Escherichia coli exhibits negative chemotaxis in gradients of hydrogen peroxide, hypochlorite, and N-chlorotaurine: products of the respiratory burst of phagocytic cells.

L Benov 1, I Fridovich 1
PMCID: PMC39395  PMID: 8643518

Abstract

Escherichia coli can respond to gradients of specific compounds, moving up gradients of attractants and down gradients of repellents.

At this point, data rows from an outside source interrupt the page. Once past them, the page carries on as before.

(* ===== verification/Vectors.v ===== *)
(** * Vectors: the model against the shared conformance vectors
    ([core/testdata/vectors.json]), which every implementation of the core must
    reproduce byte for byte. *)

From S2P Require Import Prelude GoStrings Binary Base64 Pae ServerName CanonIP Crypto.

(** The bytes a hexadecimal text stands for. *)
Notation h x := (default [] (hex.decode (lit x))).

Definition pae_vectors : list (list string * bytes) := [
  ([], h "0000000000000000");
  ([""], h "01000000000000000000000000000000");
  ([""; ""], h "020000000000000000000000000000000000000000000000");
  (["aml0YWNjZXNzLXYx"], h "01000000000000000c000000000000006a69746163636573732d7631");
  (["YQ"; "YmI"; "Y2Nj"], h "0300000000000000010000000000000061020000000000000062620300000000000000636363");
  (["YWE"; "YmI"], h "02000000000000000200000000000000616102000000000000006262");
  (["YWFi"; "Yg"], h "02000000000000000300000000000000616162010000000000000062")].

(** The pieces are in base64url. *)
Example pae_conforms :
  forallb (fun '(ps, out) =>
    bool_decide (PAE <$> mapM B64uDecode (map lit ps) = Some out)) pae_vectors = true.
Proof. vm_compute. reflexivity. Qed.

(** Names outside ASCII, or with a line break, are in hexadecimal. *)
Definition server_name_vectors : list (bytes * bytes) := [
  (lit "grafana.example.com", lit "grafana.example.com");
  (lit "Grafana.Example.COM", lit "grafana.example.com");
  (lit "grafana.example.com.", lit "grafana.example.com");
  (lit "grafana.example.com:8443", lit "grafana.example.com");
  (lit "GRAFANA.example.com.:443", lit "grafana.example.com");
  (lit "wiki.internal", lit "wiki.internal");
  (lit "xn--caf-dma.example.com", lit "xn--caf-dma.example.com");
  (lit "9wiki.internal", lit "9wiki.internal");
  (lit "[2001:db8::1]", lit "2001:db8::1");
  (lit "[2001:DB8::1]:8443", lit "2001:db8::1");
  (lit "[ ::1 ]", lit "::1");
  (lit "[::1]", lit "::1");
  (lit "  grafana.example.com  ", lit "grafana.example.com");
  (lit "2001:db8::1", lit "2001:db8::1");
  (lit "2001:db8::2", lit "2001:db8::2");
  (lit "::1", lit "::1");
  (lit "fe80::1", lit "fe80::1");
  (lit "[a:80]", lit "a");
  (lit "..", lit "");
  (lit "...", lit "");
  (lit "example.com..", lit "example.com");
  (lit "example.com:443.", lit "example.com");
  (lit "[:0.", lit "[");
  (lit "host :80", lit "host");
  (lit "[]", lit "");
  (lit "[]:80", lit "");
  (lit "[example.com.]", lit "example.com");
  (lit "[example.com.]:443", lit "example.com");
  (h "686f73743ad9a4d9a4d9a3", h "686f73743ad9a4d9a4d9a3");
  (h "434146c3892e6578616d706c652e636f6d", h "636166c3892e6578616d706c652e636f6d");
  (h "686f7374c2a0", h "686f7374c2a0");
  (h "61620a63643a3830", h "61620a6364");
  (h "6162e280a863643a343433", h "6162e280a86364")].

Example server_names_conform :
  forallb (fun '(i, out) => bool_decide (CanonServerName i = out)) server_name_vectors = true.
Proof. vm_compute. reflexivity. Qed.

(** Address, prefixes for IPv6 and IPv4, and the answer, if there is one. *)
Definition ip_vectors : list (string * Z * Z * option string) := [
  ("1.2.3.4", 128, 32, Some "1.2.3.4");
  ("192.168.001.005", 128, 32, None);
  ("2001:db8:0:0:0:0:0:1", 128, 32, Some "2001:db8::1");
  ("2001:0DB8::1", 128, 32, Some "2001:db8::1");
  ("::ffff:1.2.3.4", 128, 32, Some "1.2.3.4");
  ("2001:db8:abcd:1234::1", 64, 32, Some "2001:db8:abcd:1234::");
  ("2001:db8:abcd:1234:5678::9", 64, 32, Some "2001:db8:abcd:1234::");
  ("::ffff:01.2.3.4", 128, 32, None);
  ("1::2::3", 128, 32, None);
  ("2001:db8:::1", 128, 32, None);
  (":2001:db8::1", 128, 32, None);
  ("2001:db8::1:", 128, 32, None);
  ("192.168.1.256", 128, 32, None);
  ("", 128, 32, None);
  ("::ffff:192.168.5.77", 128, 24, Some "192.168.5.0");
  ("192.168.5.77", 128, 24, Some "192.168.5.0");
  ("fe80::1%eth0", 128, 32, None);
  ("2001:db8::1", 200, 32, None);
  ("1.2.3.4", 128, 64, None)].

Example ips_conform :
  forallb (fun '(i, p6, p4, out) =>
    bool_decide (match CanonIP (lit i) p6 p4 with Ok c => Some c | Err _ => None end = lit <$> out))
    ip_vectors = true.
Proof. vm_compute. reflexivity. Qed.

(** Secret, service, kid, nonce; the string to authenticate and the proof. *)
Definition proof_vectors : list (bytes * string * string * bytes * bytes * string) := [
  (h "000102030405060708090a0b0c0d0e0f101112131415161718191a1b1c1d1e1f", "grafana.example.com", "kid_AAAAAAAAAAAAAAAAAAAA",
   h "000102030405060708090a0b0c0d0e0f101112131415161718191a1b1c1d1e1f202122232425262728292a2b2c2d2e2f3031323334353637",
   h "04000000000000000c000000000000006a69746163636573732d7631130000000000000067726166616e612e6578616d706c652e636f6d18000000000000006b69645f41414141414141414141414141414141414141413800000000000000000102030405060708090a0b0c0d0e0f101112131415161718191a1b1c1d1e1f202122232425262728292a2b2c2d2e2f3031323334353637",
   "2GhsgrW5-HOCAIKENTprgmVaI9ZePUtmfYS-FH0dS-I");
  (h "000102030405060708090a0b0c0d0e0f101112131415161718191a1b1c1d1e1f", "wiki.internal", "kid_BBBBBBBBBBBBBBBBBBBB",
   h "1111111111111111111111111111111111111111111111111111111111111111111111111111111111111111111111111111111111111111",
   h "04000000000000000c000000000000006a69746163636573732d76310d0000000000000077696b692e696e7465726e616c18000000000000006b69645f424242424242424242424242424242424242424238000000000000001111111111111111111111111111111111111111111111111111111111111111111111111111111111111111111111111111111111111111",
   "yYoLwOWQtgCdqJO5CvSw-RUagNQ70HELZEwkXfASZhY");
  (h "000102030405060708090a0b0c0d0e0f101112131415161718191a1b1c1d1e1f", "grafana.example.com", "kid_shared",
   h "2222222222222222222222222222222222222222222222222222222222222222222222222222222222222222222222222222222222222222",
   h "04000000000000000c000000000000006a69746163636573732d7631130000000000000067726166616e612e6578616d706c652e636f6d0a000000000000006b69645f73686172656438000000000000002222222222222222222222222222222222222222222222222222222222222222222222222222222222222222222222222222222222222222",
   "ZoeOjTuhcrYrUOkJhmSYBq80879Aaz-8msJOKuaGrmk");
  (h "000102030405060708090a0b0c0d0e0f101112131415161718191a1b1c1d1e1f", "9wiki.internal", "kid_shared",
   h "2222222222222222222222222222222222222222222222222222222222222222222222222222222222222222222222222222222222222222",
   h "04000000000000000c000000000000006a69746163636573732d76310e000000000000003977696b692e696e7465726e616c0a000000000000006b69645f73686172656438000000000000002222222222222222222222222222222222222222222222222222222222222222222222222222222222222222222222222222222222222222",
   "3bYBI6Pu4SoP3OBRf7lulBtsNp1Y5Gu0d-jomSmIYdY")].

Example proofs_conform :
  forallb (fun '(secret, host, kid, nonce, canonical, proof) =>
    bool_decide (ProofCanonical (lit host) (lit kid) nonce = canonical) &&
    bool_decide (B64u (BuildProof secret (lit host) (lit kid) nonce) = lit proof))
    proof_vectors = true.
Proof. vm_compute. reflexivity. Qed.

(** Key, time, random part, service, address and IPv6 prefix; the nonce. *)
Definition nonce_vectors : list (bytes * Z * bytes * string * string * Z * bytes) := [
  (h "abababababababababababababababababababababababababababababababab", 1700000000, h "000102030405060708090a0b0c0d0e0f",
   "grafana.example.com", "1.2.3.4", 128,
   h "000000006553f100000102030405060708090a0b0c0d0e0f692ea3264b3dedc2b248711ab3ba9ecc27d7eaa8d9fcca28ce8a8e2fa3e6fc5e");
  (h "abababababababababababababababababababababababababababababababab", 1700000000, h "cdcdcdcdcdcdcdcdcdcdcdcdcdcdcdcd",
   "wiki.internal", "2001:db8::1", 128,
   h "000000006553f100cdcdcdcdcdcdcdcdcdcdcdcdcdcdcdcdf5eb7117ba9d136f961db7bbcf9956d25bd000cc5bfaf6986197a882307d2bba");
  (h "abababababababababababababababababababababababababababababababab", 1700000000, h "efefefefefefefefefefefefefefefef",
   "app.example.com", "2001:db8:abcd:1234::99", 64,
   h "000000006553f100efefefefefefefefefefefefefefefefc09eb1fb1070fff7c99bc623427016f7e02482c59c207f0142e0392f23191225")].

Example nonces_conform :
  forallb (fun '(key, ts, rnd, host, ip, p6, nonce) =>
    bool_decide (VerifyNonce key nonce (lit host) (lit ip) (ts + 5) 60 p6 = Some rnd))
    nonce_vectors = true.
Proof. vm_compute. reflexivity. Qed.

Stimulated phagocytic leukocytes produce H2O2, OCl-, and N-chlorotaurine in a response termed the respiratory burst. E. coli is actively repelled by these compounds. Catalase in the suspending medium eliminated the effect of H2O2. Repulsion by H2O2 could be demonstrated with 1 microM H2O2, which is far below the level that caused overt toxicity. Strains with defects in the biosynthesis of glutathione or lacking hydroperoxidases I and II retained this response to H2O2, and 2.0 mM CN- did not interfere with it. Mutants with defects in any one of the four known methyl-accepting chemotaxis proteins also retained the ability to respond to H2O2, but a "gutted" mutant that was deleted for all four methyl-accepting chemotaxis proteins, as well as for CheA, CheW, CheR, CheB, CheY, and CheZ, did not respond to H2O2. Hypochlorite and N-chlorotaurine were also strongly repellent. Chemotaxis down gradients of H2O2, OCl-, and N-chlorotaurine may contribute to the survival of commensal or pathogenic microorganisms.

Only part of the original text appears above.